I began hearing about the “Pensacola Outpouring” (or, “Brownsville Revival”) several months after it began in June, 1995. Shortly after that, I read an article about the revival in Charisma magazine which quoted evangelist Steve Hill, whom I had known through the saintly revivalist and intercessor Leonard Ravenhill (1907-1994).
Steve was asked why he cancelled his preaching engagements around the world to devote himself exclusively to the outpouring in Pensacola.
He replied, “The opportunity of a lifetime must be seized during the lifetime of the opportunity.”
This was something I understood well. When real revival finally comes – maybe once in a generation, once in a lifetime, once in a century, or once in a millennium, you cannot let it go. You must dive in with both feet and give it your all.

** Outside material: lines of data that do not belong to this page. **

(** ** Bodies with a clock *)

(** What happens next on the connection, with the time since the event before. *)
Inductive arrival :=
| Arrive (c : chunk)
| CallerCancels (e : goerror).   (* the caller's context ends with [e] *)

Record timed := mkTimed {
  tb_events : list (Z * arrival);
  tb_timer : option Z;           (* time left until the timer fires *)
  tb_ctx : option goerror;       (* the error of the request context *)
  tb_closed : bool
}.

Definition timed_arrival (a : arrival) (t : list (Z * arrival)) (timer : option Z) (n : nat)
    : timed * (bytes * option goerror) :=
  match a with
  | Arrive (Chunk bs) =>
    if decide (length bs <= n)%nat then (mkTimed t timer None false, (bs, None))
    else (mkTimed ((0, Arrive (Chunk (drop n bs))) :: t) timer None false, (take n bs, None))
  | Arrive (ChunkEnd bs e) =>
    if decide (length bs <= n)%nat then (mkTimed [(0, Arrive (ChunkEnd [] e))] timer None false, (bs, Some e))
    else (mkTimed ((0, Arrive (ChunkEnd (drop n bs) e)) :: t) timer None false, (take n bs, None))
  | CallerCancels e => (mkTimed t timer (Some e) false, ([], Some e))
  end.

(** A read waits for the next event; when the timer fires first it cancels the
    context, and reads of a cancelled body fail with the context's error. *)
Definition timed_Read (b : timed) (n : nat) : timed * (bytes * option goerror) :=
  if tb_closed b then (b, ([], Some ErrBodyReadAfterClose))
  else match tb_ctx b with
  | Some e => (b, ([], Some e))
  | None =>
    match tb_events b with
    | [] => (b, ([], Some (ErrSentinel EOF)))
    | (d, a) :: t =>
      match tb_timer b with
      | Some remaining =>
        if remaining <? d then
          (mkTimed ((d - remaining, a) :: t) None (Some (ErrSentinel Canceled)) false,
           ([], Some (ErrSentinel Canceled)))
        else timed_arrival a t (Some (remaining - d)) n
      | None => timed_arrival a t None n
      end
    end
  end.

You may never have the chance again.
This was something Steve also understood. And so, when the fire of God fell suddenly on Father’s Day of 1995 at the Brownsville Assembly of God and it was clear that revival was breaking out, Steve stayed on for one week, for two weeks, for one month, for two months – ultimately for five years.
Still, there was something that intrigued me about Steve’s quote: it sounded like Leonard Ravenhill, best known as the author of Why Revival Tarries?, a book filled with pithy sayings.

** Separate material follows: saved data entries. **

(** C6: a service error crosses the wire: what ReplyError sends for an error
    (wrapped or not) the client's Do returns as a ClientError with the same
    status, code and message and with every detail of the error, and it is not
    an infrastructure error. *)
Theorem error_round_trip w rh texts e d r enc ct p (c : Client R B) req out :
  rw_status w = None -> rw_faults w = [] -> rw_body w = [] ->
  as_Error e = Some d -> ProtoMessage d = Some (MReply r) ->
  200 < HTTPCode d <= 999 -> body_allowed (HTTPCode d) = true -> `{CodecLaws} ->
  accept_encoding rh = Some (enc, ct) -> marshal enc (Some (MReply r)) = inl p ->
  exists w' rh', ReplyError w rh (Some (wrapped texts e)) = Ret (w', rh') /\
    forall resp, arrives w' resp -> http_Do c req = inl resp ->
      exists b e' d', Do c req out = (Some (sb_close b), out, Some e') /\ as_Error e' = Some d' /\
        HTTPCode d' = HTTPCode d /\ Code d' = Reply_Code r /\ Message d' = Reply_Message r /\
        as_infraChecker e' = Some false /\
        (HTTPCode d <> CodeTooManyRequests ->
         forall k v, map_get_ok (Reply_Details r) k = Some v -> map_get_ok (Details d') k = Some v).
Proof.
  intros Hs Hf Hb He Hp Hcode Hbody Hlaws Ha Hm.
  exists (sent_reply w (HTTPCode d) ct p), rh. split.
  { unfold ReplyError. rewrite as_Error_wrapped, He, Hp. apply (Reply_ok w rh (HTTPCode d) _ enc ct p Hs ltac:(lia) Ha Hm). }
  intros resp Harr Hdo.
  destruct (Do_error_reply w _ enc ct (HTTPCode d) r p c req out resp Hf Hb Ha Hbody
    ltac:(unfold CodeOK; lia) Hm Harr Hdo) as (b & Edo & Hst).
  exists b, (NewReplyError req resp (norm_reply r)). eexists. split; [exact Edo|].
  split; [apply as_Error_client|]. split; [done|]. split; [done|]. split; [done|]. split; [done|].
  intros Hne k v Hk. destruct (reply_error_details req resp (norm_reply r) k v) as (dm & E & Hd).
  - congruence.
  - unfold map_get_ok, norm_reply, norm_details in *. cbn [Reply_Details].
    destruct (Reply_Details r) as [m|]; [|done]. case_decide; [by subst|done].
  - injection E as <-. exact Hd.
Qed.

(** C7: a reply crosses the wire: what Reply sends with status 200 the client's
    Do decodes into the caller's message, in the encoding the client's Accept
    header asked for, and the body is closed. *)
Theorem reply_round_trip w rh m enc ct p (c : Client R B) req out out' :
  rw_status w = None -> rw_faults w = [] -> rw_body w = [] ->
  accept_encoding rh = Some (enc, ct) -> marshal enc (Some m) = inl p ->
  unmarshal enc p out = (out', None) ->
  exists w' rh', Service.Reply w rh CodeOK (Some m) = Ret (w', rh') /\
    forall resp, arrives w' resp -> http_Do c req = inl resp ->
      exists b, Do c req out = (Some (sb_close b), out', None).
Proof.
  intros Hs Hf Hb Ha Hm Hu. exists (sent_reply w CodeOK ct p), rh.
  split; [apply (Reply_ok w rh CodeOK _ enc ct p Hs ltac:(done) Ha Hm)|].
  intros resp Harr Hdo. exact (Do_reply w _ enc ct p c req out out' resp Hf Hb Ha Hu Harr Hdo).
Qed.

(** DoContent appends the whole body of a 200 to the caller's buffer and
    returns the response headers; when the body cannot be read the buffer
    keeps what was read and the error is a 452 that wraps the read error; on
    any other status the buffer is untouched and the error is the classified
    one.  The body is closed in every case. *)
Theorem DoContent_spec (c : Client R B) req buf resp :
  http_Do c req = inl resp ->
  exists b, DoContent c req buf =
    if StatusCode resp =? CodeOK then
      (Some (sb_close b), buf ++ rd_bytes (Resp_Body resp),
       if is_EOF (rd_end (Resp_Body resp)) then inl (Resp_Header resp)
       else inr (read_body_error req resp (rd_end (Resp_Body resp))))
    else
      (Some (sb_close b), buf,
       inr (if is_EOF (rd_end (Resp_Body resp)) then classify req resp (rd_bytes (Resp_Body resp))
            else read_body_error req resp (rd_end (Resp_Body resp)))).
Proof.
  intros Hdo. unfold DoContent. rewrite Hdo. destruct (StatusCode resp =? CodeOK); cbn [negb].
  - destruct (io_Copy_spec (Resp_Body resp) buf) as (b & -> & _). exists b.
    by destruct (is_EOF (rd_end (Resp_Body resp))).
  - unfold handleErrorResponse. destruct (io_Copy_spec (Resp_Body resp) []) as (b & -> & _). exists b.
    by destruct (is_EOF (rd_end (Resp_Body resp))).
Qed.
End Classification.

Both Steve and I had the privilege of getting very close to Bro. Len in the last years of his life, and both of us committed to memory some of his little slogans and epigrams, such as, “The man who is intimate with God will never be intimidated by man,” or, “Are the things you are living for worth Christ dying for?” Still, I had never heard Len say, “The opportunity of a lifetime must be seized during the lifetime of the opportunity.”
When Steve and I finally talked by phone in January of 1996, he told me that these were, in fact, Bro. Len’s words, spoken to Steve just a few weeks before Len had a serious stroke in September of 1994, from which he never regained consciousness. (He passed away in November of 1994 at the age of 87.)

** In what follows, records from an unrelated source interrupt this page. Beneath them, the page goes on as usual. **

(* ===== verification/Retry.v ===== *)
(** * Retry: retry/retry.go and policies.go

    The intervals [BackOff] and [Sleep], [Policy], [shouldRetry],
    [rateLimitDuration] and the loop [On].  Time, the context and the source
    of random numbers are the environment, a class on a world state that the
    operation shares. *)
From Stdlib Require Import ZArith Lia.
From stdpp Require Import base gmap strings list.
From S2P Require Import Prelude GoStrings GoFloat Messages Errors.
Local Open Scope Z_scope.

(** ** The environment *)
Class RetryEnv (W : Type) := {
  ctx_err : W -> option goerror;             (* ctx.Err(); [Some] when ctx.Done() is closed *)
  wait : W -> Z -> W * option goerror;       (* until the timer fires, or ctx.Done(): ctx.Err() *)
  rand_Float64 : W -> W * float64;           (* the global source *)
  own_Float64 : W -> W * float64             (* BackOff.Rand *)
}.

(** A wait that the context ends gives the context's error, and a context that
    has ended stays so. *)
Class RetryEnvLaws (W : Type) `{RetryEnv W} := {
  wait_ctx : forall w d w' e, wait w d = (w', Some e) -> ctx_err w' = Some e;
  rand_ctx : forall w, ctx_err (fst (rand_Float64 w)) = ctx_err w;
  own_ctx : forall w, ctx_err (fst (own_Float64 w)) = ctx_err w
}.

(** ** Intervals *)
Definition Nanosecond : Z := 1.
Definition Millisecond : Z := 10 ^ 6.
Definition Second : Z := 10 ^ 9.

Record BackOff := mkBackOff {
  Min : Z;
  Max : Z;
  Factor : float64;
  Jitter : float64;
  Rand : bool        (* whether a source of its own is set *)
}.

(** The delay for the random number [r] (unused without jitter). *)
Definition BackOff_delay `{FloatConv} (b : BackOff) (attempts : Z) (r : float64) : Z :=
  let d := float_to_int64 (fmul (float_of_Z (Min b)) (Pow (Factor b) attempts)) in
  let d :=
    if fltb (float_of_Z 0) (Jitter b) then float_to_int64 (fmul (fmul r (Jitter b)) (float_of_Z d))
    else d in
  if Max b <? d then Max b
  else if d <? Min b then Min b
  else d.

Definition BackOff_Next {W} `{FloatConv, RetryEnv W} (w : W) (b : BackOff) (attempts : Z) : W * Z :=
  if fltb (float_of_Z 0) (Jitter b) then
    let '(w, r) := rand_Float64 w in
    let '(w, r) := if Rand b then own_Float64 w else (w, r) in
    (w, BackOff_delay b attempts r)
  else (w, BackOff_delay b attempts (float_of_Z 0)).

Definition DefaultBackOff : BackOff :=
  mkBackOff (500 * Millisecond) (5 * Second) (float_of_Z 2) (float_of_ratio 2 10) false.

(** [type Interval interface]; an implementation of the caller is a function. *)
Inductive Interval :=
| IBackOff (b : BackOff)
| ISleep (d : Z)
| ICustom (next : Z -> Z).

Definition Interval_Next {W} `{FloatConv, RetryEnv W} (w : W) (i : Interval) (attempts : Z) : W * Z :=
  match i with
  | IBackOff b => BackOff_Next w b attempts
  | ISleep d => (w, d)
  | ICustom next => (w, next attempts)
  end.

(** ** Policies *)

(** [None] is the nil slice, a nil interval. *)
Record Policy := mkPolicy {
  P_Interval : option Interval;
  OnCodes : option (list Z);
  OnInfraCodes : option (list Z);
  Attempts : Z
}.

Definition Twice : Policy := mkPolicy (Some (IBackOff DefaultBackOff)) None None 2.
Definition UntilSuccess : Policy := mkPolicy (Some (IBackOff DefaultBackOff)) None None 0.

Definition contains (l : list Z) (x : Z) : bool := bool_decide (x ∈ l).

(** For a non-nil error. *)
Definition retryable (err : goerror) (policy : Policy) : bool :=
  match OnCodes policy, OnInfraCodes policy with
  | None, None => true
  | codes, infra =>
    match as_httpCoder err with
    | None => false
    | Some code =>
      if match as_infraChecker err with Some b => b | None => false end then
        match infra with Some l => contains l code | None => false end
      else
        match codes with Some l => contains l code | None => false end
    end
  end.

Definition shouldRetry (err : option goerror) (policy : Policy) : outcome bool :=
  match err with
  | None => Panic "err cannot be nil"
  | Some e => Ret (retryable e policy)
  end.

Definition detailRateLimitReset : string := "ratelimit-reset".
Definition detailRetryAfter : string := "http.retry-after".

(** The first key with a positive number of seconds. *)
Fixpoint rate_limit_keys `{FloatConv, FloatParse} (keys : list string) (details : gmap string string) : Z :=
  match keys with
  | [] => 0
  | key :: keys =>
    match details !! key with
    | Some v =>
      match ParseFloat v with
      | Some seconds =>
        if fltb (float_of_Z 0) seconds then float_to_int64 (fmul seconds (float_of_Z Second))
        else rate_limit_keys keys details
      | None => rate_limit_keys keys details
      end
    | None => rate_limit_keys keys details
    end
  end.

Definition rateLimitDuration `{FloatConv, FloatParse} (err : goerror) : Z :=
  match as_detailer err with
  | Some (Some details) => rate_limit_keys [detailRateLimitReset; detailRetryAfter] details
  | _ => 0
  end.

(** ** The retry loop *)
Section On.
Context {W : Type} `{FloatConv, FloatParse, RetryEnv W}.
Context (operation : W -> Z -> W * option goerror).

(** The time slept after the attempt, from the error or from the interval. *)
Definition sleep_duration (w : W) (i : Interval) (err : goerror) (attempt : Z) : W * Z :=
  let d := rateLimitDuration err in
  if d =? 0 then Interval_Next w i attempt else (w, d).

Fixpoint On_loop (fuel : nat) (w : W) (p : Policy) (i : Interval) (attempt : Z)
    : option (W * option goerror) :=
  match fuel with
  | O => None
  | S fuel =>
    match ctx_err w with
    | Some e => Some (w, Some e)
    | None =>
      let '(w, err) := operation w attempt in
      match err with
      | None => Some (w, None)
      | Some e =>
        if negb (Attempts p =? 0) && (Attempts p <=? attempt) then Some (w, Some e)
        else if retryable e p then
          let '(w, d) := sleep_duration w i e attempt in
          let '(w, ended) := wait w d in
          match ended with
          | Some x => Some (w, Some x)
          | None => On_loop fuel w p i (int64 (attempt + 1))
          end
        else Some (w, Some e)
      end
    end
  end.

(** [None] when the loop goes on after [fuel] attempts. *)
Definition On (fuel : nat) (w : W) (p : Policy) : outcome (option (W * option goerror)) :=
  match P_Interval p with
  | None => Panic "Policy.Interval cannot be nil"
  | Some i => Ret (On_loop fuel w p i 1)
  end.
End On.

(** ** policies.go *)
Definition RetryableCodes : list Z := [CodeTooManyRequests; CodeRetryRequest; CodeInternalError].
Definition RetryableInfraCodes : list Z := [CodeNotFound; 502; 503; 504].
Definition OnRetryable : Policy :=
  mkPolicy (Some (IBackOff DefaultBackOff)) (Some RetryableCodes) (Some RetryableInfraCodes) 0.

(** ** A world with a clock

    Time, the end of the context, the random numbers to come and the pauses
    made so far. *)
Record clock := mkClock {
  now : Z;
  deadline : option (Z * goerror);   (* when the context ends, with which error *)
  draws : list float64;
  waits : list Z
}.

Definition clock_err (c : clock) : option goerror :=
  match deadline c with Some (t, e) => if t <=? now c then Some e else None | None => None end.

(** A timer of no or negative duration fires at once. *)
Definition clock_wait (c : clock) (d : Z) : clock * option goerror :=
  let stop := now c + Z.max 0 d in
  match deadline c with
  | Some (t, e) =>
    if t <=? stop then (mkClock (Z.max (now c) t) (deadline c) (draws c) (waits c ++ [d]), Some e)
    else (mkClock stop (deadline c) (draws c) (waits c ++ [d]), None)
  | None => (mkClock stop None (draws c) (waits c ++ [d]), None)
  end.

Definition clock_draw (c : clock) : clock * float64 :=
  match draws c with
  | r :: l => (mkClock (now c) (deadline c) l (waits c), r)
  | [] => (c, float_of_Z 0)
  end.

#[export] Instance clock_env : RetryEnv clock :=
  {| ctx_err := clock_err; wait := clock_wait; rand_Float64 := clock_draw; own_Float64 := clock_draw |}.

#[export] Instance clock_laws : RetryEnvLaws clock.
Proof.
  split.
  - intros [n [[t x]|] dr ws] d w' e; cbn; unfold clock_wait; cbn; [|done].
    destruct (t <=? n + Z.max 0 d); [|done]. intros [= <- <-].
    unfold clock_err. cbn. by replace (t <=? Z.max n t) with true by lia.
  - intros [n dl [|r l] ws]; done.
  - intros [n dl [|r l] ws]; done.
Qed.

(** ** A world with the variables a closure captures *)
#[export] Instance captured_env {W L} `{RetryEnv W} : RetryEnv (W * L) := {|
  ctx_err s := ctx_err (fst s);
  wait s d := let '(w, e) := wait (fst s) d in ((w, snd s), e);
  rand_Float64 s := let '(w, r) := rand_Float64 (fst s) in ((w, snd s), r);
  own_Float64 s := let '(w, r) := own_Float64 (fst s) in ((w, snd s), r)
|}.

#[export] Instance captured_laws {W L} `{RetryEnvLaws W} : RetryEnvLaws (W * L).
Proof.
  split.
  - intros [w l] d w' e. cbn. destruct (wait w d) as [w1 e1] eqn:E. intros [= <- ->]. cbn.
    by eapply wait_ctx.
  - intros [w l]. cbn. pose proof (rand_ctx w). by destruct (rand_Float64 w).
  - intros [w l]. cbn. pose proof (own_ctx w). by destruct (own_Float64 w).
Qed.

Those words stayed with Steve, making a deep imprint on his soul to the point that when the revival began in Pensacola, he knew that now was the time to seize that potentially once-in-a-lifetime opportunity.
Tomorrow might be too late!
But Steve was not the only one who felt that way.
Pastor John Kilpatrick, along with the rest of the church leadership and most of the congregation, also recognized that something sacred was happening. Normal life for the church came to a temporary halt. Revival was in full gear!
How else could services last for five-eight hours every night?
How else could people sometimes get home from the evening meeting as the sun was rising? (It was early summer when the Spirit fell, so kids were out of school.) How else could the same worship team and the same workers and the same preacher be there to minister week in and week out, night after night, unless a total commitment had been made to revival? Obviously, the outpouring would have come to a premature end if the church had not seized this sacred opportunity while it presented itself.
Yet so often we fail to realize just how sacred the opportunity is.
We fail to guard the flame! (See Leviticus 6.)
We fail to realize how exceedingly precious a supernatural outpouring really is.
We don’t grasp how rare and priceless a “sovereign move of God” can be.
How important it is to remember that it’s easier to keep a fire burning than to start one from scratch, easier to keep a car moving than to start one that has stalled, easier to keep a rocket in flight than to send one skyward. Revival doesn’t just come and go and then come again like waves beating on the seashore. It must be seized while it is near.
It may not come again. This is a sobering truth.
So, when God breaks out in your midst in a special way – in a prayer meeting, in a Sunday morning service, in a youth rally – go with God. Spread your sails high and wide, and let the wind of the Spirit carry you away. And sail on, as long as the wind keeps blowing. It may not gust up again!
And even if, in the early days of a fresh outpouring, that unusual stirring “interrupts” your service for a matter of a few minutes, let the Spirit know that He is welcome and put other things aside while He is stirring the waters.
If we prove faithful in little, we will be entrusted with much.
In the front office of our school of ministry in Pensacola the words of Leonard Ravenhill were inscribed: “The opportunity of a lifetime must be seized during the lifetime of the opportunity.”
This motto fueled our fires every day.
We were determined not to let this season pass by without getting everything out of it that our heavenly Father had planned. The famine had been great in the land. Now that the rain was falling, we needed to prepare the ground, sow our seed, and give ourselves to the harvest. If we didn’t, we had only ourselves to blame. We knew that it may not be raining tomorrow.
Because of this, by God’s grace and help, a world missions movement was birthed out of the revival, one that continues strong more than 25 years later. We were able to seize the moment.
That’s why, today, as we are in the early stages of a fresh spiritual outpouring in many parts of the nation, we have released the book that I started to write while serving on the leadership team of the Brownsville Revival. It is entitled, Seize the Moment: How to Fuel the Fires of Revival, from which I excerpted much of this article here.
Not only does the book urge us to seize this sacred moment when it comes. The book also lays out key principles that will help us deepen and sustain what the Lord is doing, to work with Him rather than against Him when He comes in power.
May we all experience a fresh outpouring of the Spirit in these critical times in which we live!